[ENTRIES SUPPLIED Boundary: Start]

(* ===== verification/Authz.v ===== *)
(** Models of [src/pkg/authz] (capabilities, decisions, the authorizer chain, the static, policy
    limit, Kubernetes and webhook authorizers), of [src/pkg/accesspolicy/authorizer.go] and of the
    authorizer assembly of [src/pkg/gateway/dependencies.go]. *)

From S2P Require Import Prelude GoStrings GoStrconv Wildcard Kube Target Strategy Authn AccessStore AccessStoreProps AccessResolver Options.

(** ** [authz.go] *)

Inductive Decision := DecisionNoOpinion | DecisionDeny | DecisionAllow.
#[export] Instance Decision_eq_dec : EqDecision Decision.
Proof. solve_decision. Defined.

Definition all_capabilities : list string :=
  [CapabilityShell; CapabilityExec; CapabilitySCP; CapabilitySFTP; CapabilityLocalForward;
   CapabilityRemoteForward; CapabilityAgentForward; CapabilitySSHExtension].

Definition ParseCapability (value : string) : result string :=
  if slices_Contains all_capabilities value then Ok value
  else Err (Errorf "unknown capability %q" [value]).

Record AttributeResource := mkResource { res_Resource : string; res_Name : string }.

Record Attributes := mkAttributes {
  attr_Action : string;
  attr_Resources : list AttributeResource;
  attr_Path : string;
  attr_Extra : gmap string (list string);
}.

Record Request := mkRequest {
  req_User : UserInfo;
  req_AuthMethod : string;
  req_AuthExtra : gmap string (list string);
  req_Attributes : Attributes;
}.

(** The decision, the user-visible reason and the error. *)
Definition verdict : Type := Decision * string * option error.
Definition Authorizer : Type := Request → verdict.

Fixpoint authz_Chain (c : list Authorizer) (req : Request) : verdict :=
  match c with
  | [] => (DecisionNoOpinion, "", None)
  | a :: rest =>
      match a req with
      | (decision, reason, Some err) => (decision, reason, Some err)
      | (DecisionAllow, reason, None) => (DecisionAllow, reason, None)
      | (DecisionDeny, reason, None) => (DecisionDeny, reason, None)
      | (DecisionNoOpinion, _, None) => authz_Chain rest req
      end
  end.

(** ** [static.go] *)

Definition AllowAll : Authorizer := fun _ => (DecisionAllow, "", None).
Definition DenyAll : Authorizer := fun _ => (DecisionDeny, "", None).

Definition StaticCapabilities (Allow Deny : list string) : Authorizer := fun req =>
  let capability := attr_Action (req_Attributes req) in
  if slices_Contains Deny capability then (DecisionDeny, "capability denied", None)
  else if slices_Contains Allow capability then (DecisionNoOpinion, "", None)
  else if bool_decide (length Allow = 0) then (DecisionNoOpinion, "", None)
  else (DecisionDeny, "capability not allowed", None).

(** ** [policy.go] *)

Definition extraValue (extra : gmap string (list string)) (key : string) : string :=
  default "" (head (default [] (extra !! key))).

Definition containsOrWildcard (values : list string) (value : string) : bool :=
  slices_Contains values "*" || slices_Contains values value.

Record PolicyLimits := mkPolicyLimits {
  pl_Capabilities : list string;
  pl_LocalForwardDestinations : list string;
  pl_RemoteForwardBinds : list string;
  pl_SkipAccess : bool;
}.

Definition destination_of (attrs : Attributes) : string :=
  JoinHostPort (extraValue (attr_Extra attrs) "destination_host")
    (extraValue (attr_Extra attrs) "destination_port").
Definition bind_of (attrs : Attributes) : string :=
  JoinHostPort (extraValue (attr_Extra attrs) "bind_host") (extraValue (attr_Extra attrs) "bind_port").

Definition is_access_request (req : Request) : bool :=
  bool_decide (0 < length (default [] (req_AuthExtra req !! "kube-ssh/access.name"))).

Definition PolicyLimits_Authorize (p : PolicyLimits) : Authorizer := fun req =>
  if pl_SkipAccess p && is_access_request req then (DecisionNoOpinion, "", None)
  else
    let capability := attr_Action (req_Attributes req) in
    if negb (containsOrWildcard (pl_Capabilities p) capability)
    then (DecisionDeny, "capability exceeds global policy limits", None)
    else if bool_decide (capability = CapabilityLocalForward) &&
            negb (MatchAny (pl_LocalForwardDestinations p) (destination_of (req_Attributes req)))
    then (DecisionDeny, "local forward destination exceeds global policy limits", None)
    else if bool_decide (capability = CapabilityRemoteForward) &&
            negb (MatchAny (pl_RemoteForwardBinds p) (bind_of (req_Attributes req)))
    then (DecisionDeny, "remote forward bind exceeds global policy limits", None)
    else (DecisionNoOpinion, "", None).

(** ** [authorizer_sar.go] *)

Definition resourceValue (resources : list AttributeResource) (resource : string) : string :=
  default "" (res_Name <$> find_first (fun r => bool_decide (res_Resource r = resource)) resources).

Section SAR.
Context `{UnicodeCase}.

Definition isKubernetesPodLocalForwardHost (host : string) : bool :=
  slices_Contains [""; "localhost"; "127.0.0.1"; "::1"] (ToLower host).

Definition kubernetesSARSubresource (attrs : Attributes) : option string :=
  if slices_Contains [CapabilityShell; CapabilityExec; CapabilitySFTP; CapabilitySCP;
       CapabilityRemoteForward; CapabilityAgentForward] (attr_Action attrs)
  then Some "exec"
  else if bool_decide (attr_Action attrs = CapabilityLocalForward)
  then if isKubernetesPodLocalForwardHost (extraValue (attr_Extra attrs) "destination_host")
       then Some "portforward" else Some "exec"
  else None.

(** The review the authorizer creates, and the status the API server answers. *)
Record SubjectAccessReviewSpec := mkSARSpec {
  sar_User : string; sar_Groups : list string; sar_Namespace : string; sar_Verb : string;
  sar_Resource : string; sar_Subresource : string; sar_Name : string }.
Record SubjectAccessReviewStatus := mkSARStatus {
  sar_Allowed : bool; sar_Reason : string; sar_EvaluationError : string }.

(** A nil client is [None]. *)
Definition KubernetesSAR_Authorize
    (client : option (SubjectAccessReviewSpec → result SubjectAccessReviewStatus)) : Authorizer := fun req =>
  match client with
  | None => (DecisionNoOpinion, "", Some (Errorf "kubernetes SAR authorizer requires a client" []))
  | Some Create =>
      let attrs := req_Attributes req in
      if bool_decide (resourceValue (attr_Resources attrs) "targets" ≠ "kube")
      then (DecisionNoOpinion, "", None)
      else match kubernetesSARSubresource attrs with
           | None => (DecisionNoOpinion, "", None)
           | Some subresource =>
               let namespace := resourceValue (attr_Resources attrs) "namespaces" in
               let pod := resourceValue (attr_Resources attrs) "pods" in
               if bool_decide (namespace = "") || bool_decide (pod = "")
               then (DecisionDeny, "kubernetes target requires namespace and pod",
                     Some (Errorf "kubernetes SAR requires namespace and pod" []))
               else if bool_decide (user_Name (req_User req) = "")
               then (DecisionDeny, "kubernetes user is required", None)
               else match Create (mkSARSpec (user_Name (req_User req)) (user_Groups (req_User req))
                                    namespace "create" "pods" subresource pod) with
                    | Err e => (DecisionNoOpinion, "", Some e)
                    | Ok status =>
                        if sar_Allowed status then (DecisionAllow, "", None)
                        else
                          let reason := if bool_decide (sar_Reason status = "")
                                        then sar_EvaluationError status else sar_Reason status in
                          (DecisionDeny,
                           if bool_decide (reason = "") then "kubernetes rbac denied" else reason, None)
                    end
           end
  end.
End SAR.

(** ** [webhook.go] *)

Record WebhookAuthorizeResponse := mkWebhookAuthorizeResponse {
  war_Decision : string; war_Reason : string; war_Error : string }.

Definition WebhookAuthorizer_Authorize
    (Post : UserInfo → Attributes → result WebhookAuthorizeResponse) : Authorizer := fun req =>
  match Post (req_User req) (req_Attributes req) with
  | Err e => (DecisionNoOpinion, "", Some e)
  | Ok resp =>
      let d := war_Decision resp in
      if bool_decide (war_Error resp ≠ "")
      then (DecisionNoOpinion, war_Reason resp,
            Some (Errorf "webhook authorization error: %s" [war_Error resp]))
      else if bool_decide (d = "Allow") then (DecisionAllow, war_Reason resp, None)
      else if bool_decide (d = "Deny") then (DecisionDeny, war_Reason resp, None)
      else if bool_decide (d = "NoOpinion") || bool_decide (d = "")
      then (DecisionNoOpinion, war_Reason resp, None)
      else (DecisionNoOpinion, war_Reason resp, Some (Errorf "webhook returned invalid decision %q" [d]))
  end.

(** ** [accesspolicy/authorizer.go] *)

Record CapabilityDefaults := mkCapabilityDefaults {
  cd_Allow : list string;
  cd_LocalForwardDestinations : list string;
  cd_RemoteForwardBinds : list string;
}.

(** [None] is allowed; [Some reason] is the denial. *)
Definition capabilityAllowed (policy : CapabilityPolicy) (defaults : CapabilityDefaults)
    (attrs : Attributes) : option string :=
  let capability := attr_Action attrs in
  let allowedCapabilities := if bool_decide (length (cp_Allow policy) = 0)
                             then cd_Allow defaults else cp_Allow policy in
  if bool_decide (0 < length allowedCapabilities) &&
     negb (slices_Contains allowedCapabilities capability) &&
     negb (slices_Contains allowedCapabilities "*")
  then Some "capability not allowed"
  else if bool_decide (capability = CapabilityLocalForward)
  then
    let allow := match cp_LocalForward policy with
                 | Some ((_ :: _) as own) => own
                 | _ => cd_LocalForwardDestinations defaults
                 end in
    if bool_decide (0 < length allow) && negb (MatchAny allow (destination_of attrs))
    then Some "local forward destination not allowed" else None
  else if bool_decide (capability = CapabilityRemoteForward)
  then
    let allow := match cp_RemoteForward policy with
                 | Some ((_ :: _) as own) => own
                 | _ => cd_RemoteForwardBinds defaults
                 end in
    if bool_decide (0 < length allow) && negb (MatchAny allow (bind_of attrs))
    then Some "remote forward bind not allowed" else None
  else None.

Definition AccessAuthorizer_Authorize (store : option AccessGetter) (defaults : CapabilityDefaults)
    : Authorizer := fun req =>
  let namespace := GetExtra (req_AuthExtra req) ExtraAccessNamespace in
  let name := GetExtra (req_AuthExtra req) ExtraAccessName in
  let username := GetExtra (req_AuthExtra req) ExtraCredentialUser in
  if bool_decide (namespace = "") || bool_decide (name = "") || bool_decide (username = "")
  then (DecisionNoOpinion, "", None)
  else match store with
       | None => (DecisionNoOpinion, "", Some (Errorf "access authorizer requires a store" []))
       | Some Get =>
           match Get namespace name with
           | Err _ => (DecisionDeny, "authenticated access no longer exists", None)
           | Ok access =>
               match findCredential access username with
               | None => (DecisionDeny, "authenticated credential no longer exists", None)
               | Some credential =>
                   let container := resourceValue (attr_Resources (req_Attributes req)) "containers" in
                   if bool_decide (container ≠ "") &&
                      (negb (containerAllowed (spec_Containers (acc_Spec access)) container) ||
                       negb (containerAllowed (cred_Containers credential) container))
                   then (DecisionDeny, "container not allowed", None)
                   else match capabilityAllowed (cred_Capabilities credential) defaults
                                (req_Attributes req) with
                        | Some reason => (DecisionDeny, reason, None)
                        | None => (DecisionAllow, "", None)
                        end
               end
           end
       end.

(** ** Assembly ([gateway/dependencies.go]) *)

Fixpoint parseCapabilities (values : list string) : result (list string) :=
  match values with
  | [] => Ok []
  | value :: rest =>
      capability ← (if bool_decide (value = "*") then Ok value else ParseCapability value);
      capabilities ← parseCapabilities rest;
      Ok (capability :: capabilities)
  end.

Definition withPolicyGuards (opts : Options) (next : Authorizer) : result Authorizer :=
  limits ← parseCapabilities (Capabilities (Policy_Limits opts));
  defaults ← parseCapabilities (Capabilities (Policy_Defaults opts));
  Ok (authz_Chain
        [PolicyLimits_Authorize
           (mkPolicyLimits limits (LocalForwardDestinations (Policy_Limits opts))
              (RemoteForwardBinds (Policy_Limits opts)) false);
         PolicyLimits_Authorize
           (mkPolicyLimits defaults (LocalForwardDestinations (Policy_Defaults opts))
              (RemoteForwardBinds (Policy_Defaults opts)) true);
         next]).

(** [buildAuthorizer]; the webhook constructor may fail, the SAR authorizer may not. *)
Definition buildAuthorizer (opts : Options) (webhook : result Authorizer) (sar : Authorizer)
    (accessAuthorizer : option Authorizer) : result Authorizer :=
  let chain := match accessAuthorizer with Some a => [a] | None => [] end in
  let hook := webhook_Enabled (zo_Webhook (Authorization opts)) in
  if zo_KubernetesSAR (Authorization opts)
  then
    chain ← (if hook then w ← webhook; Ok (chain ++ [w]) else Ok chain);
    withPolicyGuards opts (authz_Chain (chain ++ [sar]))
  else if hook
  then w ← webhook; withPolicyGuards opts (authz_Chain (chain ++ [w]))
  else if zo_AllowAll (Authorization opts)
  then withPolicyGuards opts (authz_Chain (chain ++ [AllowAll]))
  else if bool_decide (0 < length chain)
  then withPolicyGuards opts (authz_Chain chain)
  else Err (Errorf "authorization is not configured" []).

[ENTRIES SUPPLIED Boundary: End]

TASK REQUIREMENTS:
With the first line of the records as the start and the line holding "(** ** [authz.go] *)" as the end, please copy exactly those lines and no others.

SOLUTION TO THE EXERCISE:
(* ===== verification/Authz.v ===== *)
(** Models of [src/pkg/authz] (capabilities, decisions, the authorizer chain, the static, policy
    limit, Kubernetes and webhook authorizers), of [src/pkg/accesspolicy/authorizer.go] and of the
    authorizer assembly of [src/pkg/gateway/dependencies.go]. *)

From S2P Require Import Prelude GoStrings GoStrconv Wildcard Kube Target Strategy Authn AccessStore AccessStoreProps AccessResolver Options.

(** ** [authz.go] *)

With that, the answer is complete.